Tees Valley Conservative Mayor Ben Houchin, who will run for election next year, said the Conservative Party’s poor performance was partly the result of “the upheaval and upheaval of the last 12 months”.

He said that the Labor Party had “managed to make this a referendum on the government”, adding that “people don’t feel they can vote for us”.

“I think we can safely say” that the Conservatives will lose the next general election, said Nigel Churchill, a former Conservative who lost his seat on Plymouth Council – another Labor target.

“The general public does not trust them at the moment,” he said.

But Education Secretary Robert Halfon said this year’s local elections “will always be tough” for his party.

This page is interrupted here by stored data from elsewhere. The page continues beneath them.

(** The other clients of the replica do not touch the connection. *)
Lemma client_txn_other now key lk x a : key <> lk -> ab_txns (client_spec now key x a).1 !! lk = ab_txns a !! lk.
Proof.
  intros Hne. unfold client_spec. destruct (ab_txns a !! key) as [q|].
  - destruct x.1; cbn; rewrite ?lookup_insert_ne, ?lookup_delete_ne by done; try done.
    destruct (watch_of (ab_watch a) key).2; cbn; [by rewrite lookup_delete_ne|].
    assert (ab_txns (spec_all (run_spec now) q a).1 = ab_txns a) as Hq.
    { revert a. induction q as [|y q IH]; intros a; [done|]. cbn [spec_all]. pose proof (run_txns false now y a) as Hr.
      specialize (IH (run_spec now y a).1). unfold run_spec in *. destruct (run_as false now y a) as [a1 r]. cbn [fst] in *.
      destruct (spec_all _ q a1). cbn [fst] in *. congruence. }
    destruct (spec_all _ q a). cbn in *. by rewrite lookup_delete_ne, Hq.
  - destruct x.1; cbn; rewrite ?lookup_insert_ne by done; try done;
      match goal with |- context [run_as ?m now x a] => pose proof (run_txns m now x a) as Hr; destruct (run_as m now x a); cbn in *; by rewrite Hr end.
Qed.

Lemma requests_linked now key lk reqs : key <> lk -> forall st, linked lk st -> linked lk (requests_spec now key reqs st).1.
Proof.
  intros Hne. unfold requests_spec. induction reqs as [|args reqs IH]; intros st Hl; [done|]. cbn [spec_all].
  assert (linked lk (request_spec now key args st).1) as Hr.
  { destruct Hl. pose proof (requests_members (fun id => id <> lk) now key [args] Hne st ln_apart0) as Hap.
    unfold requests_spec in Hap. cbn [spec_all] in Hap.
    split; [by rewrite request_master| |by destruct (request_spec now key args st)]. unfold request_spec.
    destruct (Cmd.from_resp _) as [[]|]; [by rewrite client_txn_other|done..]. }
  specialize (IH (request_spec now key args st).1 Hr). destruct (request_spec now key args st) as [a1 r]. cbn [fst] in *.
  by destruct (spec_all _ reqs a1).
Qed.
End Replica.

(** ** Both *)

(** What arrives from the master. *)
Definition arrived (lk : Z) (ops : list server_op) : bytes :=
  mjoin (List.map (fun op => match op with Arrive key b _ _ => if key =? lk then b else [] | _ => [] end) ops).

Section Follow.
Context `{Env} (fds : Descriptors).

(** Only the master changes the key space of the replica, and it does not leave. *)
Definition follows (lk : Z) (op : server_op) (b : AbsServer) : bool :=
  match op with
  | Arrive key _ _ _ => (key =? lk) || bool_decide (ab_keys (a_state (serve_spec op b).1) = ab_keys (a_state b))
  | Leave key => negb (key =? lk)
  | _ => true
  end.

(** A replica whose connection to the master holds [t], in which no request ends. *)
Record reading (lk : Z) (t : bytes) (b : AbsServer) : Prop := {
  rd_linked : linked lk (a_state b);
  rd_conn : a_conns b !! lk = Some t;
  rd_partial : partial t;
}.

(** What is read of the requests in [l]: some that have run, and the rest. *)
Definition took (lk : Z) (l : list (Cmd.t * bytes)) (rest : bytes) (b b' : AbsServer) : Prop :=
  exists l1 l2 t reqs, l = l1 ++ l2 /\ reading lk t b' /\ Forall2 sends reqs l2 /\ t ++ rest = whole reqs /\
    ab_keys (a_state b') = replayed l1 (ab_keys (a_state b)).

Lemma took_nothing lk l rest t b b' reqs : reading lk t b' -> Forall2 sends reqs l -> t ++ rest = whole reqs ->
  ab_keys (a_state b') = ab_keys (a_state b) -> took lk l rest b b'.
Proof. intros Hr Hs Ht Hk. by exists [], l, t, reqs. Qed.

Lemma link_arrives lk b reqs next t st l all rest ks : reading lk t st -> Forall2 sends all l ->
  replays (ab_keys (a_state st)) l ks -> t ++ b ++ rest = whole all ->
  serve_admits fds (Arrive lk b reqs next) st = true ->
  took lk l rest st (serve_spec (Arrive lk b reqs next) st).1 /\
  to_client lk (serve_spec (Arrive lk b reqs next) st).2 = [].
Proof.
  intros Hr Hall Hrep Heq Hok. pose proof (arrive_fit _ _ _ _ _ _ Hok) as Hfit. destruct Hr as [Hl Hconn Hpart].
  destruct st as [conns st now]. cbn [serve_admits a_conns a_state a_now] in *. rewrite Hconn in Hok.
  repeat match type of Hok with (_ && _)%bool = true => let H1 := fresh in apply andb_true_iff in Hok as [Hok H1] end.
  match goal with H : bool_decide _ = true |- _ => apply arrive_split in H as Hsplit end. bools.
  rewrite app_assoc, Hsplit, <- app_assoc in Heq.
  destruct (whole_prefix reqs Hfit all _ (sends_fit _ _ Hall) Heq) as (more & -> & Hmore).
  apply Forall2_app_inv_l in Hall as (l1 & l2 & Hs1 & Hs2 & ->). apply replays_app in Hrep as [Hrep _].
  destruct (link_requests now lk reqs l1 Hs1 st _ Hl Hrep) as (st' & Hst & Hl' & Hk & _).
  cbn [serve_spec]. rewrite Hconn. cbn [unwrap_or]. rewrite Hst. cbn [fst snd a_state]. split.
  - exists l1, l2, (left_over t b reqs), more. split_and!; [done| |done|done|done].
    split; cbn [a_conns a_state]; [done|by rewrite lookup_insert_eq|by eapply begins_partial].
  - rewrite to_client_key. apply join_nothing.
Qed.
(* ===== verification/Joining.v ===== *)
(** * How a replica joins

    The two sides of the handshake, each written by the other: a server started with
    [--replicaof] sends its requests as the answers come, and the master that reads
    them answers. Afterwards the two are [attached] ([replica_joins]). *)

From S2P Require Import Prelude Text Float64 Resp RespParser RespWire RespChunks CmdBuilder Bitmap BTree SortedSet Geohash Store.
From S2P Require Import Refinement KeySpec StringSpec ListSpec BitmapSpec StreamSpec ZsetSpec KeyspaceSpec.
From S2P Require Import AppState Replication Auth Registry Handler HandlerLogic Transactions Propagation ClientSpec.
From S2P Require Import Client ClientReads Serving Aof Server ServerSpec Recovery Replicas.

(** ** The master's side *)

(** One request in one read. *)
Definition message (key : Z) (args : list string) : server_op := Arrive key (request_bytes args) [args] ["PING"%string].

Lemma ping_fits : fits_wire ["PING"%string].
Proof. split; vm_compute; [done|discriminate]. Qed.

Lemma whole_one args : whole [args] = request_bytes args.
Proof. apply app_nil_r. Qed.

Lemma left_nothing args : left_over [] (request_bytes args) [args] = [].
Proof. unfold left_over. rewrite whole_one. apply drop_all. Qed.

Section Master.
Context `{Env} (fds : Descriptors).

Lemma message_admitted key args conns st now : conns !! key = Some [] -> fits_wire args ->
  request_admits now key args st = true -> serve_admits fds (message key args) (mk_abs conns st now) = true.
Proof.
  intros Hc [Hwf Hlen] Hok. cbn [serve_admits message a_conns a_now a_state]. rewrite Hc.
  assert (missing_after [] = 0) as -> by done. change ([] ++ ?b) with b. rewrite left_nothing, whole_one.
  pose proof (request_bytes_nonempty args Hwf) as Hne.
  assert (0 < len (request_bytes args)) as Hpos by (destruct (request_bytes args); [done|]; rewrite len_cons; pose proof (len_nonneg l); lia).
  rewrite !andb_true_iff. split_and!; try (by apply Z.leb_le; lia); try (by apply Z.ltb_lt).
  - by vm_compute.
  - cbn [forallb]. by rewrite Hwf.
  - apply bool_decide_eq_true. apply firstn_all.
  - by vm_compute.
  - unfold requests_admit. cbn. by rewrite Hok.
Qed.

Lemma message_spec key args conns st now : conns !! key = Some [] ->
  serve_spec (message key args) (mk_abs conns st now) =
  (mk_abs (<[key := []]> conns) (request_spec now key args st).1 now,
   [(key, reply_bytes (answer (request_spec now key args st).2))]).
Proof.
  intros Hc. cbn [serve_spec message]. unfold requests_spec. cbn [spec_all]. rewrite Hc. cbn [unwrap_or].
  destruct (request_spec now key args st) as [st' r]. cbn [List.map fst snd]. by rewrite left_nothing.
Qed.

(** The snapshot a replica is sent. *)
Context (rdb : bytes).
Hypothesis Hrdb : base64_decode empty_rdb_b64 = Some rdb.
(** * RPI-Cam-Web-Interface-Scraper: a shallow embedding of the pipeline

    The development follows the layout of the Python package:

    - [Py], [Re], [Datetime]  the builtins the package relies on: string
                         methods, [os.path.join], [range], [sorted], [int];
                         [re.search] for the four patterns of the listing
                         parser; [datetime] values, their comparison and
                         [strftime("%Y-%m-%d")];
    - [Runtime]          exceptions, the file system, the collaborators
                         (HTTP session, ffmpeg, the publishing service, the
                         wall clock) and the monad in which the methods run:
                         state, exceptions and the list of observable
                         events;
    - [Config]           rpicam_scraper/config.py;
    - [VideoScraper]     rpicam_scraper/video_scraper.py;
    - [YouTubeUploader]  rpicam_scraper/youtube_uploader.py;
    - [VideoProcessor]   rpicam_scraper/video_processor.py;
    - [Scheduler]        rpicam_scraper/scheduler.py.

    Then come the vocabulary of the statements, and the statements
    themselves, stage by stage.

    What the model leaves out.  Strings are byte strings; the text handled
    by the package (URLs, file names, listing text, dates) is ASCII, on
    which [\d] is [0-9] and [str] comparison is byte-wise comparison.  The
    contents of files are not modelled, only which paths exist.  Of the
    console output only the scheduler's stage lines are events.  The
    scheduler loop runs in one thread, for a given number of passes. *)

From Stdlib Require Import String Ascii List ZArith Lia Bool Arith.
From Stdlib Require Import Permutation Sorted.
Import ListNotations.

Local Open Scope list_scope.
Local Open Scope string_scope.

(* ====================================================================== *)
(** * Python builtins                                                      *)
(* ====================================================================== *)

Module Py.

(** [s.startswith(p)] *)
Definition startswith (s p : string) : bool := String.prefix p s.

(** [s.endswith(suf)]: some tail of [s] is [suf]. *)
Fixpoint endswith (s suf : string) : bool :=
  (s =? suf) ||
  match s with
  | EmptyString => false
  | String _ s' => endswith s' suf
  end.
(** X12: an interaction that changes no widget value (a number the input
    refuses, a position the slider does not have, an event for a widget
    that is not on the page) renders the same page again: the cycle it
    causes equals the cycle before, provided that one was not a
    submission. *)
Theorem unchanged_state_rerenders_same files evs ev :
  submitted (session_input files evs) = false →
  apply_event (widgets (fst (last_cycle files evs))) ev
    = widgets (fst (last_cycle files evs)) →
  last_cycle files (evs ++ [ev]) = last_cycle files evs.
Proof.
  intros Hb Hev. unfold last_cycle at 1.
  rewrite session_input_snoc, Hev. unfold last_cycle.
  apply rerun_stable; [apply session_input_ok|done].
Qed.

Lemma unchanged_state_rerenders_same_witness :
  last_cycle files_ok
    ([navigate 2; set_sleep_hours 50]
       ++ [mkEvent "Study Efficiency" (Enter 5.8)])
  = last_cycle files_ok [navigate 2; set_sleep_hours 50].
Proof.
  apply (unchanged_state_rerenders_same files_ok
           [navigate 2; set_sleep_hours 50]
           (mkEvent "Study Efficiency" (Enter 5.8)));
    vm_compute; reflexivity.
Defined.

(** ** A pickle that is not a model *)

(** X13: [joblib.load] does not check what it loads.  When the model file
    is a pickle of an object without [predict], the Prediction page renders
    its form like any other run, and a submission raises [AttributeError]
    at [model.predict]: nothing is called, no result message is rendered,
    and the form's widgets stay on the page. *)
Theorem non_model_pickle_fails_on_submit files s :
  files model_path = Some PickleOther →
  current_page s = VStr "Prediction" →
  submitted s = true →
  snd (run files s) = inl AttributeError
  ∧ predictions (log (fst (run files s))) = []
  ∧ results (out (fst (run files s))) = []
  ∧ titles (out (fst (run files s))) = ["🤖 Student Performance Classification"]
  ∧ widgets (fst (run files s)) = prediction_store s.
Proof.
  intros Hm Hp Hb.
  assert (Hl : loaded_model files = Some Object)
    by (unfold loaded_model; by rewrite Hm).
  rewrite (run_prediction_loaded files s Object Hl Hp). simpl.
  rewrite Hb. repeat split; reflexivity.
Qed.

Lemma non_model_pickle_fails_on_submit_witness :
  snd (run files_other_pickle after_submit_other_pickle) = inl AttributeError
  ∧ predictions (log (fst (run files_other_pickle after_submit_other_pickle)))
    = []
  ∧ results (out (fst (run files_other_pickle after_submit_other_pickle))) = []
  ∧ titles (out (fst (run files_other_pickle after_submit_other_pickle)))
    = ["🤖 Student Performance Classification"]
  ∧ widgets (fst (run files_other_pickle after_submit_other_pickle))
    = prediction_store after_submit_other_pickle.
Proof.
  apply (non_model_pickle_fails_on_submit files_other_pickle
           after_submit_other_pickle); vm_compute; reflexivity.
Defined.
Ltac run_straight f := unfold f; run_prims; tidy_log; reflexivity.

Lemma getAddress_run k t w :
  getAddress k t w = (getAddress_of (dev w) k, w).
Proof. reflexivity. Qed.

Lemma Begin_run a t w :
  Begin a t w =
  (true,
   {| dev := with_address a (dev w);
      log := log w ++
        [I2cInit; StoreI2cAddress a] ++
        (if has_enable_pin (dev w)
         then [DigitalWrite (_enable_pin (dev w)) HIGH] else []) ++
        [DelayMicroseconds 500; I2cWriteByte a DEVICE_CONFIG0 0x40] |}).
Proof.
  unfold Begin, has_enable_pin. run_prims.
  destruct (_enable_pin (dev w) =? 255); run_prims; tidy_log; reflexivity.
Qed.

Lemma ResetRegisters_run k t w :
  ResetRegisters k t w =
  (tt, {| dev := dev w;
          log := log w ++
            [I2cWriteByte (getAddress_of (dev w) k) RESET_REGISTERS 0xFF] |}).
Proof. run_straight ResetRegisters. Qed.

Lemma Reset_run t w :
  Reset t w =
  (tt,
   {| dev := dev w;
      log := log w ++
        (if has_enable_pin (dev w)
         then [DigitalWrite (_enable_pin (dev w)) LOW; Delay 10;
               DigitalWrite (_enable_pin (dev w)) HIGH; DelayMicroseconds 500]
         else []) ++
        [I2cWriteByte (_i2c_address (dev w)) RESET_REGISTERS 0xFF;
         I2cWriteByte (_i2c_address (dev w)) DEVICE_CONFIG0 0x40] |}).
Proof.
  unfold Reset, ResetRegisters, has_enable_pin. run_prims.
  destruct (_enable_pin (dev w) =? 255); run_prims; tidy_log; reflexivity.
Qed.

Lemma Configure_run f k t w :
  Configure f k t w =
  (tt, {| dev := dev w;
          log := log w ++
            [I2cWriteByte (getAddress_of (dev w) k) DEVICE_CONFIG1
               (Z.land f 0x3F)] |}).
Proof. run_straight Configure. Qed.

(** The six setters: one read, one write, one bit. *)
Ltac run_setter f k :=
  intros input t w a old;
  eexists; split;
  [ unfold f; run_prims; tidy_log; reflexivity
  | apply (rmw_body_spec k); [lia | apply to_u8_range] ].

Lemma SetScaling_run : rmw_any_bus SetScaling 5.
Proof. run_setter SetScaling 5. Qed.

Lemma SetPowerSaving_run : rmw_any_bus SetPowerSaving 4.
Proof. run_setter SetPowerSaving 4. Qed.

Lemma SetAutoIncrement_run : rmw_any_bus SetAutoIncrement 3.
Proof. run_setter SetAutoIncrement 3. Qed.

Lemma SetPWMDithering_run : rmw_any_bus SetPWMDithering 2.
Proof. run_setter SetPWMDithering 2. Qed.

Lemma SetMaxCurrentOption_run : rmw_any_bus SetMaxCurrentOption 1.
Proof. run_setter SetMaxCurrentOption 1. Qed.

He said internal partisan divisions “didn’t help”, but claimed the losses were due to external factors, such as the cost of living crisis and problems with the NHS.

“Every government during the mid-term period, especially the government that has been in power for 13 years, always suffers losses in local elections,” he said.

Other Tory MPs told the BBC that apathy – Conservative voters staying home – was also a big problem for the party.

Key results at a glance:

  • exhaustion It has 536 councillors and 22 councilors – including key battlegrounds in Swindon, Plymouth, Medway and Stoke-on-Trent, where the party hopes to succeed in the next general election.
  • Tories He lost 1,061 councilors and 48 councils, but gained control of Torbay and Werry Forest
  • Liberal Democrats Gained 12 councils and 405 councillors, including former Tory strongholds of Windsor and Maidenhead, and Stratford-upon-Avon
  • approximately 250 green Councilors were elected, and the party won an outright majority for the first time ever on a council in Mid-Suffolk

The seats available were mostly on the county councils, which are responsible for services including bin collections, parks, public housing and planning applications.

The rest of the election was for a mix of urban and unit councils – one local authority handling all local services – and for four mayors.

The election was the first in England in which voter identification was checked at polling stations. Some voters told the BBC they were refused entry to polling stations, prompting critics to call for the ID rules to be dropped.